During the past year I’ve experienced extraordinary highs (none drug-related, just to be clear) – an early run through the crisp mist of rural China; meeting some of the leaders in social business arena; sleeping in one of the oldest slums in South Africa; getting one final rickshaw ride from Anis; poking around Zimbabwe to get information about the brutality toward farmers and their workers, without getting the government’s wrath myself.

And I’ve experienced extreme lows – lonely, depressing nights in the hotel room; occasional feelings that I’m not achieving my objectives; getting robbed $2,000 shortly before tripping and injuring myself on a run (stupid potholes Zimbabwe government never fixes…); two plus days in the non-air conditioned Lagos, Nigeria airport where by the end of it, my hair was so greasy I could sculpt it; wondering if without deadlines, I really have lost all my discipline.

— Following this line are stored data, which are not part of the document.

(* ===== verification/PyFraction.v ===== *)
(** * PyFraction: [fractions.Fraction] as the scraper uses it

    The scraper builds fractions from tokens ([Fraction(s)]), adds them up
    ([sum]), builds one from a float ([Fraction(value)], in [PyFloat]) and
    asks for the closest fraction with a denominator of at most 1000000
    ([limit_denominator()]).  This file models the class after CPython's
    fractions.py: a pair of integers in lowest terms with a positive
    denominator, the constructors, [+], [sum] and [limit_denominator]. *)

From Stdlib Require Import List ZArith Lia Bool Ascii String Znumtheory.
From S2P Require Import Prelude PyText.
Import ListNotations.

Open Scope string_scope.
Open Scope list_scope.
Open Scope Z_scope.

(** ** The class *)

Record Fraction : Type := mkFraction { numerator : Z; denominator : Z }.

(** The class invariant: lowest terms, positive denominator. *)
Definition Fraction_wf (f : Fraction) : Prop :=
  0 < denominator f /\ Z.gcd (numerator f) (denominator f) = 1.

Definition Fraction_wfb (f : Fraction) : bool :=
  (0 <? denominator f) && (Z.gcd (numerator f) (denominator f) =? 1).

(** Two fractions denote the same rational. *)
Definition Fraction_eqv (a b : Fraction) : Prop :=
  numerator a * denominator b = numerator b * denominator a.

(** [|x - a| <= |x - b|], cross-multiplied by the (positive) denominators. *)
Definition Fraction_closer (x a b : Fraction) : Prop :=
  Z.abs (numerator x * denominator a - numerator a * denominator x) * denominator b
  <= Z.abs (numerator x * denominator b - numerator b * denominator x) * denominator a.

(** The normalisation step of the constructor:
    [g = gcd(n, d); if d < 0: g = -g; n //= g; d //= g]. *)
Definition normalize (n d : Z) : Fraction :=
  let g := Z.gcd n d in
  let g := if d <? 0 then - g else g in
  mkFraction (n / g) (d / g).

(** [Fraction(n, d)] for two ints. *)
Definition Fraction_new (n d : Z) : res Fraction :=
  if d =? 0 then Raise ZeroDivisionError else Ok (normalize n d).

Definition nonempty (s : pystr) : bool :=
  match s with [] => false | _ => true end.

(** [Fraction(s)] for a token [s] over the digits, [/] and [.] (the only
    characters a token of [extract_quantity] has, on which every CPython
    version agrees).  The token must start with a digit or with a point
    and a digit, and be a run of digits (the numerator, empty before a
    point), followed by nothing, by a slash and one digit or more (the
    denominator), or by a point and a run of digits (the decimals). *)
Definition Fraction_of_str (s : pystr) : res Fraction :=
  let num := takeWhile is_digit s in
  match dropWhile is_digit s with
  | [] =>
      if nonempty num then Fraction_new (int_of_digits num) 1
      else Raise ValueError
  | c :: rest =>
      if Ascii.eqb c "/" then
        if nonempty num && nonempty rest && forallb is_digit rest
        then Fraction_new (int_of_digits num) (int_of_digits rest)
        else Raise ValueError
      else if Ascii.eqb c "." then
        if forallb is_digit rest && (nonempty num || nonempty rest) then
          match rest with
          | [] => Fraction_new (int_of_digits num) 1
          | _ =>
              let scale := 10 ^ Z.of_nat (List.length rest) in
              Fraction_new (int_of_digits num * scale + int_of_digits rest) scale
          end
        else Raise ValueError
      else Raise ValueError
  end.

(** [a + b]. *)
Definition Fraction_add (a b : Fraction) : Fraction :=
  normalize (numerator a * denominator b + numerator b * denominator a)
            (denominator a * denominator b).

(** [sum(l)]: from 0, left to right. *)
Definition Fraction_sum (l : list Fraction) : Fraction :=
  fold_left Fraction_add l (mkFraction 0 1).

(** ** limit_denominator *)

(** The state of the loop: two consecutive convergents [p0/q0], [p1/q1] and
    the remainders [n], [d] of Euclid's algorithm. *)
Record ld_state : Type :=
  mkLd { ld_p0 : Z; ld_q0 : Z; ld_p1 : Z; ld_q1 : Z; ld_n : Z; ld_d : Z }.

Inductive ld_out : Type :=
| LdDone (st : ld_state)
| LdDivZero
| LdNoFuel.

(** [while True: a = n//d; q2 = q0+a*q1; if q2 > M: break;
     p0, q0, p1, q1 = p1, q1, p0+a*p1, q2; n, d = d, n-a*d]. *)
Fixpoint ld_loop (fuel : nat) (M : Z) (st : ld_state) : ld_out :=
  match fuel with
  | O => LdNoFuel
  | S fuel' =>
      let '(mkLd p0 q0 p1 q1 n d) := st in
      if d =? 0 then LdDivZero
      else
        let a := n / d in
        let q2 := q0 + a * q1 in
        if M <? q2 then LdDone st
        else ld_loop fuel' M (mkLd p1 q1 (p0 + a * p1) q2 d (n - a * d))
  end.

(** Iterations granted to the loop: [2 * (log2 M + 1) + 2]. *)
Definition ld_fuel (M : Z) : nat :=
  S (S (2 * S (Z.to_nat (Z.log2 M)))).

(** The choice between the two candidates after the loop:
    [k = (M-q0)//q1; if 2*d*(q0+k*q1) <= D: p1/q1 else (p0+k*p1)/(q0+k*q1)]. *)
Definition ld_choose (M D : Z) (st : ld_state) : res Fraction :=
  let '(mkLd p0 q0 p1 q1 n d) := st in
  if q1 =? 0 then Raise ZeroDivisionError
  else
    let k := (M - q0) / q1 in
    if 2 * d * (q0 + k * q1) <=? D then Ok (mkFraction p1 q1)
    else Ok (mkFraction (p0 + k * p1) (q0 + k * q1)).

(** [f.limit_denominator(M)].  [ValueError] for [M < 1]; running out of
    fuel is reported as [OverflowError], which Python never raises here and
    which [limit_denominator_total] excludes. *)
Definition limit_denominator (f : Fraction) (M : Z) : res Fraction :=
  if M <? 1 then Raise ValueError
  else if denominator f <=? M then Ok f
  else
    match ld_loop (ld_fuel M) M (mkLd 0 1 1 0 (numerator f) (denominator f)) with
    | LdDone st => ld_choose M (denominator f) st
    | LdDivZero => Raise ZeroDivisionError
    | LdNoFuel => Raise OverflowError
    end.

(** The default bound of [limit_denominator()]. *)
Definition max_denominator : Z := 1000000.

(** ** The grammar of tokens *)

(** A run of one digit or more. *)
Definition digits (s : pystr) : bool := nonempty s && forallb is_digit s.

(** [rational_token s n d]: the token [s] denotes [n/d] before
    normalisation.  The four shapes are [12], [3/4], [7.] and [1.5] or [.5]. *)
Inductive rational_token : pystr -> Z -> Z -> Prop :=
| RT_int (ns : pystr) :
    digits ns = true -> rational_token ns (int_of_digits ns) 1
| RT_ratio (ns ds : pystr) :
    digits ns = true -> digits ds = true ->
    rational_token (ns ++ "/"%char :: ds) (int_of_digits ns) (int_of_digits ds)
| RT_point (ns : pystr) :
    digits ns = true -> rational_token (ns ++ ["."%char]) (int_of_digits ns) 1
| RT_decimal (ns ds : pystr) :
    forallb is_digit ns = true -> digits ds = true ->
    rational_token (ns ++ "."%char :: ds)
      (int_of_digits ns * 10 ^ Z.of_nat (List.length ds) + int_of_digits ds)
      (10 ^ Z.of_nat (List.length ds)).

(** The characters of a token of the grammar. *)
Definition token_char (c : ascii) : bool :=
  is_digit c || Ascii.eqb c "/" || Ascii.eqb c ".".

(** ** The normal form *)

Lemma normalize_pos (n d : Z) :
  0 < d -> normalize n d = mkFraction (n / Z.gcd n d) (d / Z.gcd n d).
Proof.
  intros H. unfold normalize. destruct (Z.ltb_spec d 0); [lia | reflexivity].
Qed.

Lemma gcd_pos_r (n d : Z) : d <> 0 -> 0 < Z.gcd n d.
Proof.
  intros H. pose proof (Z.gcd_nonneg n d).
  destruct (Z.eq_dec (Z.gcd n d) 0) as [E|E]; [|lia].
  apply Z.gcd_eq_0_r in E. contradiction.
Qed.

Lemma exact_div (a b q : Z) : b <> 0 -> a = b * q -> a / b = q.
Proof. intros Hb H. symmetry. now apply Z.div_unique_exact. Qed.

(** [n] and [d] as multiples of their gcd. *)
Lemma gcd_cofactors (n d : Z) :
  exists a b, n = Z.gcd n d * a /\ d = Z.gcd n d * b.
Proof.
  destruct (Z.gcd_divide_l n d) as [a Ha], (Z.gcd_divide_r n d) as [b Hb].
  exists a, b. lia.
Qed.

Lemma normalize_neg (n d : Z) :
  d < 0 -> normalize n d = normalize (- n) (- d).
Proof.
  intros H. pose proof (gcd_pos_r n d ltac:(lia)) as Hg.
  rewrite (normalize_pos (- n) (- d)) by lia.
  unfold normalize. destruct (Z.ltb_spec d 0); [|lia].
  rewrite Z.gcd_opp_l, Z.gcd_opp_r.
  destruct (gcd_cofactors n d) as (a & b & Ha & Hb).
  set (g := Z.gcd n d) in *.
  rewrite (exact_div n (- g) (- a)), (exact_div d (- g) (- b)),
    (exact_div (- n) g (- a)), (exact_div (- d) g (- b)) by lia.
  reflexivity.
Qed.

Lemma normalize_wf (n d : Z) : d <> 0 -> Fraction_wf (normalize n d).
Proof.
  assert (Hpos : forall n d, 0 < d -> Fraction_wf (normalize n d)).
  { clear. intros n d H. rewrite normalize_pos by assumption.
    pose proof (gcd_pos_r n d ltac:(lia)) as Hg.
    split; simpl.
    - destruct (gcd_cofactors n d) as (a & b & Ha & Hb).
      rewrite (exact_div d _ b) by lia. nia.
    - apply Z.gcd_div_gcd; [lia | reflexivity]. }
  intros H. destruct (Z.ltb_spec d 0).
  - rewrite normalize_neg by assumption. apply Hpos. lia.
  - apply Hpos. lia.
Qed.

One of the most depressing things has also been one of the most important – something I can’t get out of my head. Everywhere I go I see people going through the motions: 9-5 job working for someone, make enough money to pay the bills, have a few kids, relax on the weekend, repeat ad nauseum for years, then retire and die, usually pretty close to where they were born. Nothing very extraordinary, so it seems. I see it in every country I go to. Two things come out of this for me. First, I’m not trying to be condescending. Extraordinary, I think, is a self-defined word in the sense that I'm talking about it. Rather, I’m concerned that a life which falls below my personal expectations could happen to me. An average life scares me, and it seems like it can happen so easily.

The second thing is that logically, there seems like there has to be something more than this routine the majority of us are boxed into. I’ve spent a lot of time with Christian farmers, and so you know how their perspective goes (our time here on earth is a testing ground). I hope and plan to spend some substantial time thinking, talking, and reading about this issue.

As I move into the second year of my fellowship – no, I don’t know when I’m coming home – I already have things I want to explore upon my return, many new friends to reunite with in the States and abroad, and plenty more experiences on deck for the rest of Africa and South America.